→ **WHAT YOU WILL DO**:
Of the entries below, restate word for word only the section that runs from the line with "assert (at_key g" to the line with "apply ends_check_ok; [done|]. rewrite Hdef", counting both ends.

★ ★ ★ ★

(** The suite typicalGetSet passes on a [GenericCache] without encryption in
    front of any store that behaves as a map, when it takes less than the default
    duration and three minutes: a string and an entry are read back as written. *)
Theorem suite_typicalGetSet newCache w w0 g e :
  silent clock (newCache Hour) w g w0 -> at_key g (t_inner w0) "value" e ->
  EncryptData g = false -> 0 < gDefaultExp g < 2 ^ 62 ->
  (forall o t, Cache g = CStore t -> ms_accepts t o) ->
  (forall i, clock i + 2 * Second <= clock (w_tick w) + Z.min (gDefaultExp g) (3 * Minute)) ->
  exists w', silent clock (typicalGetSet (U := GenericCache T R) gob_decode Some newCache) w tt w'.
Proof.
  intros Hnew He Henc Hd Hinner Hquick. apply (ends_silent clock (always clock)); [done|].
  assert (gDefaultExp g <> FOREVER) as Hf by (unfold FOREVER; lia).
  assert (forall o, plain_call g o -> ms_accepts g o) as Hacc by (intros o Ho; split; [done|]; split; [done|]; auto).
  assert (exists c, Cache g = CStore c) as [c Hc] by (destruct He as (m & (c & Hc & _) & _); by exists c).
  assert (ms_default g = gDefaultExp g) as Hdef.
  { unfold ms_default, facade_ms, facade_MapStore. rewrite Hc. unfold facade_default.
    by rewrite (proj2 (Z.eqb_neq (gDefaultExp g) 0)) by lia. }
  assert (forall w1 v d t1, (w_tick w <= w_tick w1)%nat -> 0 < d < 2 ^ 62 -> Z.min (gDefaultExp g) (3 * Minute) <= d ->
    live (clock t1) (stamp (mkInMemoryStore 0 (ms_default g)) v d (clock (w_tick w1))) = true) as Hlive.
  { intros w1 v d t1 Hw1 Hd1 Hmin. apply stamp_live; [done|apply Hrange|]. specialize (Hquick t1). apply Hclock in Hw1. lia. }
  pose proof Hnew as (_ & _ & Ht0). unfold typicalGetSet. eapply ends_then; [exact Hnew|]. cbv beta.
  eapply ends_call; [eapply (key_Set clock g); [by apply Hacc|done|exact He]|]. intros w1 Hk1 Ht1. cbv beta.
  rewrite Hdef, stamp_default in Hk1 by (unfold FOREVER; lia). rewrite Hdef in Hlive.
  apply ends_check_ok; [done|].
  eapply ends_call; [eapply (key_Get_hit clock g); [by apply Hacc|exact Hk1|apply (Hlive w0); lia|reflexivity]|].
  intros w2 Hk2 Ht2. cbv beta. rewrite bind_assert_Some.
  change (g_Get gob_decode g "value" (VPtr (VString EmptyString))) with (cs_Get g "value" (VPtr (VString EmptyString))).
  eapply ends_call; [eapply (key_Get_hit clock g); [by apply Hacc|exact Hk2|apply (Hlive w0); lia|reflexivity]|].
  intros w3 Hk3 Ht3. cbv beta zeta. apply ends_check_ok; [done|]. apply ends_check_ok; [done|]. rewrite bind_assert_Some.
  destruct (silent_entry g (VString "encrypted-data") (3 * Minute) w3) as (w4 & x & Hsil & Hx & Hst & Ht4).
  eapply ends_then; [exact Hsil|]. cbv beta.
  assert (at_key g (t_inner w4) "value" (Some (stamp (mkInMemoryStore 0 (gDefaultExp g)) (VString "foo") (gDefaultExp g) (clock (w_tick (t_inner w0)))))) as Hk4.
  { destruct Hk3 as (m & Hm & Hk). exists m. cbn [t_inner w_state] in *. by rewrite Hst. }
  eapply ends_call; [eapply (key_Set clock g); [by apply Hacc|done|exact Hk4]|]. intros w5 Hk5 Ht5. cbv beta.
  apply ends_check_ok; [done|]. rewrite Hdef in Hk5.
  eapply ends_call; [eapply (key_Get_hit clock g); [by apply Hacc|exact Hk5|apply (Hlive w4); unfold Minute, Second; lia|reflexivity]|].
  intros w6 Hk6 Ht6. cbv beta. apply ends_check_ok; [done|].
  replace (negb _) with false; [apply (ends_last_check _ _ false)|]. simpl. rewrite Hx. done.
Qed.
End typical.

★ ★ ★ ★

→ **SOLUTION TO THIS TASK**:
  assert (at_key g (t_inner w4) "value" (Some (stamp (mkInMemoryStore 0 (gDefaultExp g)) (VString "foo") (gDefaultExp g) (clock (w_tick (t_inner w0)))))) as Hk4.
  { destruct Hk3 as (m & Hm & Hk). exists m. cbn [t_inner w_state] in *. by rewrite Hst. }
  eapply ends_call; [eapply (key_Set clock g); [by apply Hacc|done|exact Hk4]|]. intros w5 Hk5 Ht5. cbv beta.
  apply ends_check_ok; [done|]. rewrite Hdef in Hk5.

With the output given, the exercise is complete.